Direct Chip Attach (DCA) or flip-chip bonding is used in the semiconductor industry to connect a semiconductor die to a next level of interconnect wiring such as a ceramic chip carrier, or an organic printed circuit board. One method of DCA, known As Controlled Collapsed Chip Connection (C-4), involves depositing high lead content solder bumps on wettable bonding pads of a semiconductor die. These solder bumps are then soldered to traces or pads on the next level interconnect such as a PC board.
Before the solder bumps can be connected to the PC board, the PC board must be prepared by placing a low temperature solder, such as a eutectic tin-lead solder, on pads located on the PC board where physical and electrical connections are desired. Subsequently, the solder bumps of the device are aligned on the solder coated pads and heated such that the eutectic solder creates a connection between the device, C-4 bump, and PC board. Joining of the C-4 solder bumps directly to the PC board requires high temperatures, greater than 330.degree. C., and PC board materials able to withstand these temperatures, such PC boards are generally too expensive for most applications.
A problem with C-4 technology in DCA applications is the use of a second low temperature solder on the PC board. Placing the eutectic solder on a printed circuit board in order to accommodate the attachment of a C-4 die requires additional time and cost. It has been estimated that the additional cost of placing the eutectic solder on a printed circuit board can cost in the range of $0.50 to $1.00 per DCA chip. This additional cost is prohibitive for some applications. Attempts have been made to overcome the costs of applying eutectic to the circuit board by placing the eutectic on the C-4 die bumps. While this eliminates the cost of applying eutectic to the circuit board, it still requires the entire C-4 process to be completed before applying the eutectic, and is an additional step in the C-4 process. Yet another disadvantage associated with the use of the C-4 structures, is the cost of forming the high lead content material by evaporation techniques. Therefore, it has been illustrated over time that the use of C-4 bump structures tend to be costly in the manufacturing environment.

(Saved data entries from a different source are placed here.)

(** C20. Refinement: any sequence of legal calls that returns hands out exactly
    the strings the abstract byte queue hands out, in order, and leaves a
    buffer that stands for the queue's final content. *)
Theorem run_refines_queue limit os b ss b'
    (Hwf : wf b) (Hlimit : 0 <= limit)
    (Hmax : limit * (1 + zlen os) + size b < 2 ^ 63)
    (Hlegal : legal_run limit os (content b)) (Hrun : run os b = Ok (ss, b')) :
  wf b' /\ (ss, content b') = spec_run os (content b).
Proof.
  revert b ss b' Hwf Hmax Hlegal Hrun.
  induction os as [|o os IH]; simpl; intros b ss b' Hwf Hmax Hlegal Hrun.
  { by injection Hrun as <- <-. }
  rewrite zlen_cons in Hmax. zlen_facts.
  apply bind_ok in Hrun as ([s b1] & He & Hrun).
  apply bind_ok in Hrun as ([ss' b2] & Hr & [= <- <-]).
  destruct Hlegal as [Hl Hlegal].
  pose proof (exec_size limit o b s b1 Hwf Hlimit ltac:(nia) Hl He).
  destruct (exec_refines limit o b s b1 Hwf ltac:(nia) Hl He) as (Hwf1 & Hs).
  rewrite <- Hs in Hlegal |- *. simpl in Hlegal.
  destruct (IH b1 ss' b2 Hwf1 ltac:(nia) Hlegal Hr) as (? & <-). done.
Qed.

Lemma run_refines_queue_witness :
  let os := [OpAppend (txt "GET /"); OpRetrieveAsString 3; OpMakeSpace 2000;
             OpAppend (txt " HTTP"); OpRetrieveAllAsString] in
  let ss := [txt ""; txt "GET"; txt ""; txt ""; txt " / HTTP"] in
  exists b', run os (Buffer_ctor 0) = Ok (ss, b')
    /\ wf b' /\ (ss, content b') = spec_run os (content (Buffer_ctor 0)).
Proof.
  eexists. split; [vm_compute; reflexivity|].
  apply (run_refines_queue 5000) with (b := Buffer_ctor 0);
    [apply ctor_wf | lia | reflexivity | | reflexivity].
  repeat split; vm_compute; congruence.
Defined.
(** EpollPoller::removeChannel(channel). *)
Definition removeChannel p r : outcome (Reactor K) :=
  c ← get p r;
  let fd := fd_ c in
  let index := index_ c in
  let r := mkReactor (chans r) (delete fd (channels_ r)) (eventListSize r) (kernel r) in
  r ← (if index =? kAdded then update EPOLL_CTL_DEL p r else Ok r);
  c ← get p r;
  Ok (put p (set_index kNew c) r).

(** Poller::hasChannel(channel). *)
Definition hasChannel p r : outcome bool :=
  c ← get p r;
  Ok (bool_decide (channels_ r !! fd_ c = Some p)).

(** Channel::update(), through EventLoop::updateChannel. *)
Definition Channel_update p r : outcome (Reactor K) :=
  c ← get p r;
  updateChannel p (put p (with_addedToLoop true c) r).

(** Channel::remove(), through EventLoop::removeChannel. *)
Definition Channel_remove p r : outcome (Reactor K) :=
  c ← get p r;
  removeChannel p (put p (with_addedToLoop false c) r).

(** [events_ = f(events_); update();] *)
Definition change_events (f : Z -> Z) p r : outcome (Reactor K) :=
  c ← get p r;
  Channel_update p (put p (with_events (f (events_ c)) c) r).
(* ===== verification/EventLoop.v ===== *)
(** include/EventLoop.h and src/EventLoop.cc: the loop, its queue of functors and
    the eventfd that wakes it up.

    A functor and a channel's callbacks are known by what they ask of the loop
    ([act]): queue another functor, or quit.  A functor that calls runInLoop on
    the loop's thread runs the callee as part of its own body, so the callee's
    acts are its own.  The first part has one function per method, for any
    calling thread.  The second part is the program as the threads execute it: a
    step relation whose steps are those functions, in which other threads queue
    functors and quit at any moment, the push under the mutex and the write to
    the eventfd being two separate steps.  [trace_ran] and the configuration's
    [submitted] are ghost state: the functors that have run, and every functor
    ever queued, in the order of the mutex. *)

From S2P Require Import Prelude TimeStamp Channel.

(** What a callback asks of the loop. *)
Inductive act (F : Type) :=
| ActQueue (f : F)      (* queueInLoop *)
| ActQuit.              (* quit *)
Arguments ActQueue {F} _.
Arguments ActQuit {F}.

Record EventLoop (F : Type) := mkLoop {
  looping_ : bool;
  quit_ : bool;
  eventHandling_ : bool;
  callingPendingFunctors_ : bool;
  threadId_ : Z;
  pollReturnTime_ : TimeStamp;
  activeChannels_ : list addr;
  currentActiveChannel_ : option addr;
  wakeupChannel_ : addr;
  pendingFunctors_ : list F;
  eventfd_count : Z;          (* the kernel's counter behind wakeupFd_ *)
  trace_ran : list F;         (* ghost: the functors that ran *)
}.
Arguments mkLoop {F}.
Arguments looping_ {F}. Arguments quit_ {F}. Arguments eventHandling_ {F}.
Arguments callingPendingFunctors_ {F}. Arguments threadId_ {F}.
Arguments pollReturnTime_ {F}. Arguments activeChannels_ {F}.
Arguments currentActiveChannel_ {F}. Arguments wakeupChannel_ {F}.
Arguments pendingFunctors_ {F}. Arguments eventfd_count {F}. Arguments trace_ran {F}.
(** C23. getExpired takes out exactly the timers due at [now], in the order of
    their expirations, and leaves the later ones; the timers taken out are no
    longer active, the others still are, and no object is freed. *)
Theorem getExpired_partition now q (Hq : queue_ok q) :
  exists expired q', getExpired now q = Ok (expired, q')
    /\ timers_ q = expired ++ timers_ q' /\ sorted entry_ltb expired
    /\ (forall e, e ∈ expired <->
          e ∈ timers_ q /\ microSecondSinceEpoch e.1 <= microSecondSinceEpoch now)
    /\ (forall p s, (p, s) ∈ activeTimers_ q' <->
          (p, s) ∈ activeTimers_ q /\ p ∉ map snd expired)
    /\ heap q' = heap q.
Proof.
  destruct (getExpired_exec _ _ [] now q Hq) as (q' & -> & I' & HT & He).
  exists (due now q), q'. rewrite HT. split_and!; [done|apply due_later| | | |].
  - apply set_below_sorted; [apply _|apply Hq].
  - intros e. by eapply elem_of_due.
  - assert (heap q' = heap q) as Hh by by rewrite He.
    assert (forall p t, (t, p) ∈ later now q -> p ∉ map snd (due now q)) as Hdisj.
    { intros p t Hl ([t' p'] & Hp & Hin)%list_elem_of_fmap. simpl in Hp. subst.
      apply (i_batch _ _ _ _ I') in Hin as [_ Hout]. apply (Hout t). by rewrite HT. }
    intros p s. split.
    + intros Ha. destruct (i_active _ _ _ _ I' _ _ Ha) as (tm & Hl & <- & Hin).
      rewrite Hh in Hl. rewrite HT in Hin. split; [|by eapply Hdisj].
      destruct (i_timers _ _ _ _ Hq (expiration_ tm) p) as (tm' & Hl' & _ & ?);
        [rewrite (due_later now q); set_solver|]. by simplify_eq.
    + intros [Ha Hout]. destruct (i_active _ _ _ _ Hq _ _ Ha) as (tm & Hl & <- & Hin).
      rewrite (due_later now q) in Hin. apply elem_of_app in Hin as [Hin|Hin].
      { destruct Hout. apply list_elem_of_fmap. by exists (expiration_ tm, p). }
      rewrite <- HT in Hin. destruct (i_timers _ _ _ _ I' _ _ Hin) as (tm' & Hl' & _ & ?).
      rewrite Hh in Hl'. by simplify_eq.
  - by rewrite He.
Qed.

(** Three timers, added out of order. *)
Definition demo_queue : TimerQueue :=
  match mfold (tq_exec first_free demo_clock accepts demo_actions) empty_queue
    [CallPerform (TAdd 1%nat (mkTimeStamp 9000000) (S754_zero false));
     CallPerform (TAdd 5%nat (mkTimeStamp 4000000) (S754_zero false));
     CallPerform (TAdd 6%nat (mkTimeStamp 7000000) (double_of_Z 2))] with
  | Ok q => q
  | Fault _ => empty_queue
  end.

Lemma demo_queue_ok : queue_ok demo_queue.
Proof.
  unfold demo_queue.
  assert (wp memory_safe queue_ok
    (mfold (tq_exec first_free demo_clock accepts demo_actions) empty_queue
    [CallPerform (TAdd 1%nat (mkTimeStamp 9000000) (S754_zero false));
     CallPerform (TAdd 5%nat (mkTimeStamp 4000000) (S754_zero false));
     CallPerform (TAdd 6%nat (mkTimeStamp 7000000) (double_of_Z 2))])) as H.
  { apply (wp_mfold memory_safe (fun _ => queue_ok)); [apply ctor_queue_ok|].
    intros. apply tq_exec_safe; [apply first_free_ok|done]. }
  destruct (mfold _ _ _); [done|apply ctor_queue_ok].
Qed.

Lemma getExpired_partition_witness :
  exists expired q', getExpired (mkTimeStamp 7000000) demo_queue = Ok (expired, q')
    /\ timers_ demo_queue = expired ++ timers_ q' /\ length expired = 2%nat.
Proof.
  destruct (getExpired_partition (mkTimeStamp 7000000) demo_queue demo_queue_ok)
    as (expired & q' & H & Ht & _).
  exists expired, q'. split; [exact H|]. split; [exact Ht|].
  assert (fst <$> getExpired (mkTimeStamp 7000000) demo_queue
          = Ok [(mkTimeStamp 4000000, 32); (mkTimeStamp 7000000, 48)]) as Hc
    by (vm_compute; reflexivity).
  rewrite H in Hc. simpl in Hc. injection Hc as ->. reflexivity.
Defined.

(** ** A calm clock: an operation that falls in the first half of a window of the
    int, and timers set in it *)

Definition calm_clock (clock : nat -> TimeStamp) : Prop :=
  forall n, 0 <= microSecondSinceEpoch (clock n) <= 2 ^ 30.
Definition calm (t : TimeStamp) : Prop := 0 <= microSecondSinceEpoch t < 2 ^ 31.
Definition calm_interval (i : double) : Prop :=
  exists k, 0 <= k <= 1073 /\ i = double_of_Z k.
Definition calm_actions (actions : Cb -> list timer_act) : Prop :=
  forall cb a, a ∈ actions cb ->
  match a with TAdd _ when i => calm when /\ calm_interval i | TCancel _ => True end.

(** The one way left to fail: memory runs out. *)
Definition out_of_memory (f : fault) : Prop := f = FBadAlloc.

Lemma calm_arm clock settime t n :
  settime_ok settime -> calm_clock clock -> calm t ->
  wp out_of_memory (fun d => settime d = 0 \/ out_of_memory FAbort)
    (howMuchTimeFromNow t (clock n)).
Proof.
  intros Hs Hc Ht. specialize (Hc n). unfold calm in Ht.
  destruct (howMuchTimeFromNow_exec t (clock n)) as (d & -> & ? & ? & _);
    [unfold inS; lia|]. left. by apply Hs.
Qed.

Lemma calm_restart clock n i :
  calm_clock clock -> calm_interval i -> wp out_of_memory calm (addTime (clock n) i).
Proof.
  intros Hc (k & Hk & ->). specialize (Hc n). unfold microSecondSinceEpoch in *.
  rewrite addTime_exact by (unfold wf, inS; lia). simpl. unfold calm. simpl.
  unfold kMicroSecondsPerSecond. rewrite wrapS_id by (unfold inS; lia). lia.
Qed.

Lemma strong_alloc alloc :
  alloc_ok alloc -> forall h, match alloc h with
  | Some p => h !! p = None /\ 0 < p < UINTPTR_MAX
  | None => out_of_memory FBadAlloc
  end.
Proof. intros H h. specialize (H h). destruct (alloc h); auto. done. Qed.

(** C22. What a wakeup does.  Above the level DEBUG, with a clock in the first half
    of a window of the int, timers set in that window and whole intervals of at
    most 1073 s: nothing but std::bad_alloc stops it, every due timer's callback
    runs once, in the order of the expirations, the queue is well formed again, and
    when some timer was due the descriptor ends up armed for the earliest timer
    left.  At the level DEBUG, the default, every wakeup is undefined: readTimerfd
    logs toString(), which gives snprintf the format "%", or a variable that read(2)
    did not store. *)
Theorem handleRead_complete alloc clock settime actions howmany B q
    (Ha : alloc_ok alloc) (Hs : settime_ok settime) (Hc : calm_clock clock)
    (Hact : calm_actions actions) (Hq : tq_inv calm calm_interval B q) :
  wp out_of_memory (fun q' =>
      tq_inv calm calm_interval B q' /\ callingExpiredTimer_ q' = false
      /\ fired q' = fired q ++ callbacks q (due (clock (readings q)) q)
      /\ (due (clock (readings q)) q <> [] -> armed q'))
    (handleRead alloc clock settime actions false howmany q)
  /\ handleRead alloc clock settime actions true howmany q
     = Fault (match howmany with Some _ => FBadFormat | None => FIndeterminate end).
Proof.
  split; [|apply handleRead_debug].
  apply handleRead_exec; [by apply strong_alloc | | | done | done].
  - intros. by apply calm_arm.
  - intros. by apply calm_restart.
Qed.

Lemma accepts_ok : settime_ok accepts.
Proof. done. Qed.
Lemma demo_calm : calm_clock (fun _ => mkTimeStamp 7000000).
Proof. intros n. simpl. lia. Qed.

Definition calm_demo_actions (cb : Cb) : list timer_act :=
  match cb with 5%nat => [TAdd 7%nat (mkTimeStamp 8000000) (double_of_Z 0)] | _ => [] end.
Lemma calm_demo_actions_ok : calm_actions calm_demo_actions.
Proof.
  intros cb a. unfold calm_demo_actions.
  do 6 (destruct cb as [|cb]; [try (by intros ?%elem_of_nil)|]); [|by intros ?%elem_of_nil].
  intros ->%list_elem_of_singleton. split; [unfold calm; simpl; lia|]. by exists 0.
Qed.

(** One timer, due at the next reading. *)
Definition one_timer : TimerQueue :=
  inserted 16 (mkTimer 5%nat (mkTimeStamp 4000000) (double_of_Z 2) true 0)
    (set_heap {[16 := mkTimer 5%nat (mkTimeStamp 4000000) (double_of_Z 2) true 0]}
       empty_queue).

Lemma one_timer_ok : tq_inv calm calm_interval [] one_timer.
Proof.
  apply (insert_keeps _ _ [] _ (mkTimeStamp 0)); [|by apply lookup_singleton_eq].
  apply alloc_keeps; [|done|unfold UINTPTR_MAX; lia|unfold calm; simpl; lia|by exists 2].
  split; simpl; try apply sorted_nil; try (by intros ? ? ?%elem_of_nil);
    [constructor|]. intros p tm. by rewrite lookup_empty.
Qed.

Lemma handleRead_complete_witness :
  exists q', handleRead first_free (fun _ => mkTimeStamp 7000000) accepts calm_demo_actions
               false (Some 1) one_timer = Ok q'
    /\ fired q' = [5%nat] /\ armed q'
    /\ map fst (timers_ q') = [mkTimeStamp 8000000; mkTimeStamp 9000000].
Proof.
  destruct (handleRead_complete first_free (fun _ => mkTimeStamp 7000000) accepts
    calm_demo_actions (Some 1) [] one_timer first_free_ok accepts_ok demo_calm
    calm_demo_actions_ok one_timer_ok) as [H _].
  destruct (handleRead _ _ _ _ _ _ _) as [q'|f] eqn:Hq.
  - exists q'. destruct H as (_ & _ & Hf & Harm). split; [reflexivity|].
    split; [exact Hf|]. split; [apply Harm; vm_compute; discriminate|].
    vm_compute in Hq. injection Hq as <-. reflexivity.
  - exfalso. vm_compute in Hq. discriminate.
Defined.

(** ** cancel *)

Lemma cancel_live_exec good gi B q p s :
  tq_inv good gi B q -> (p, s) ∈ activeTimers_ q ->
  exists tm, heap q !! p = Some tm /\ sequence_ tm = s
    /\ cancelInLoop (mkTimerId p s) q
       = Ok (set_active_timers (set_erase active_ltb (p, s) (activeTimers_ q))
              (set_heap (delete p (heap q))
                (set_timers (set_erase entry_ltb (expiration_ tm, p) (timers_ q)) q))).
Proof.
  intros I Ha. destruct (i_active _ _ _ _ I _ _ Ha) as (tm & Htm & Hs & _).
  exists tm. split_and!; [done..|]. unfold cancelInLoop. simpl.
  rewrite (proj2 (set_mem_spec active_ltb _ _ (i_asorted _ _ _ _ I)) Ha).
  by rewrite (deref_ok _ _ _ Htm).
Qed.

(** addTimer, then cancel of the id it returned, is the identity on the two
    sets and on the heap: the id names the new timer and no other, and nothing
    is left behind. *)
Theorem add_then_cancel alloc clock settime cb when interval q id q'
    (Ha : alloc_ok alloc) (Hq : queue_ok q)
    (Hadd : addTimer alloc clock settime cb when interval q = Ok (id, q')) :
  exists q'', cancelInLoop id q' = Ok q''
    /\ timers_ q'' = timers_ q /\ activeTimers_ q'' = activeTimers_ q
    /\ heap q'' = heap q /\ fired q'' = fired q.
Proof.
  assert (queue_ok q' /\ added cb when interval q (id, q'))
    as [I' (p & c & fd & n & Hp & Hid & Hq' & _)].
  { pose proof (addTimer_exec alloc clock settime memory_safe (fun _ => True)
      (fun _ => True) (weak_alloc _ Ha) (fun t n _ => weak_arm settime clock t n)
      [] q cb when interval Hq Logic.I Logic.I) as H.
    by rewrite Hadd in H. }
  simpl in *. subst id q'.
  destruct (cancel_live_exec _ _ [] _ p (s_numCreated_ q) I') as (tm & Htm & _ & ->).
  { simpl. apply elem_of_set_insert; [apply _|]. by left. }
  simpl in *. rewrite lookup_insert_eq in Htm. simplify_eq.
  eexists. split; [done|]. simpl. split_and!; [| |by rewrite delete_insert_id|done].
  - apply set_erase_insert; [apply _|]. simpl.
    intros (tm & ? & _)%(i_timers _ _ _ _ Hq). congruence.
  - apply set_erase_insert; [apply _|].
    intros (tm & ? & _)%(i_active _ _ _ _ Hq). congruence.
Qed.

Yet another long standing problem with the use of C-4 bumps is device reliability over time, especially when joined to the next level of interconnect with high tin solders. It has long been observed, that under certain conditions the under bump metalization (UBM) is attacked causing reliability issues. In extreme cases, portions of the UBM entirely lift off of the die, and into the bump itself. The result is that the high lead bump is then in direct contact with the chrome layer, which does not provide for a good intermetalic interface.
Another type of DCA utilizes an Evaporated, Extended Eutectic process (E-3). An E-3 bump structure includes a thin tin layer, or cap, formed directly atop a substantially thicker lead layer. By using the tin cap, the bump structure, when heated, forms a eutectic liquidous layer by reacting with a small portion of lead that makes up the bulk of the evaporated bump. Use of an E-3 bump eliminates the need of preparing the PC board with eutectic solder. Furthermore, use of E-3 bumps eliminates the need to reflow the solder bump prior to attachment to the next level substrate.
While the use of E-3 bump structures has overcome some disadvantages of C-4 structures, the E-3 bumps are problematic in that they are relatively soft. E-3 bumps are relatively soft because of the thick lead layer. Lead is a highly ductile element. While the ductility of lead has certain advantages, there are other instances where highly ductility is undesirable. For example, highly ductile bumps are more susceptible to deformation by physical force, such as occurs during packaging and shipping of devices. Once damaged, subsequent processing can not be guaranteed. Therefore, once an E-3 bump structure is deformed, the device needs to be discarded.
A growing field of interest in the DCA industry is the use of eutectic bumps in order to overcome the problems of the prior art. However, the use of eutectic bumps has proven to be problematic as well. One problem associated with eutectic bumps on DCA devices has to do with limitations of the organic circuit boards to which the bumped die are attached. Generally, printed circuit boards, especially in low cost applications, have wide manufacturing margins for defining pad interconnect locations. As a result of these wide tolerances, substantial amounts of copper interconnect on a PC board may be exposed as a contact site. During the attachment of a eutectic bumped die structure to such a circuit board, the wetting between the solder, associated with the bumps of the DCA die, and the copper interconnect on a PC board are such that the resulting standoff height, which is the distance from the surface of the PC board to the surface of the device, is below a dimension from which currently available underfill processes can reliably be used.
One prior art technique used to overcome the problem of minimal standoff heights, is to form of copper standoffs for the die which limit the height to a specific distance. However, problems with the use of copper standoffs also exist. One problem with the use of copper standoffs is that large copper standoffs are capable of transferring stresses into active portions of the die which result in reliability failures. Conversely, small copper standoffs can be problematic in that they react with the tin resulting in a copper standoff becoming completely reacted and therefore resulting in a less reliable connection.
Therefore, it would be useful to identify a bump structure capable of use in DCA applications that overcomes problems of the prior art.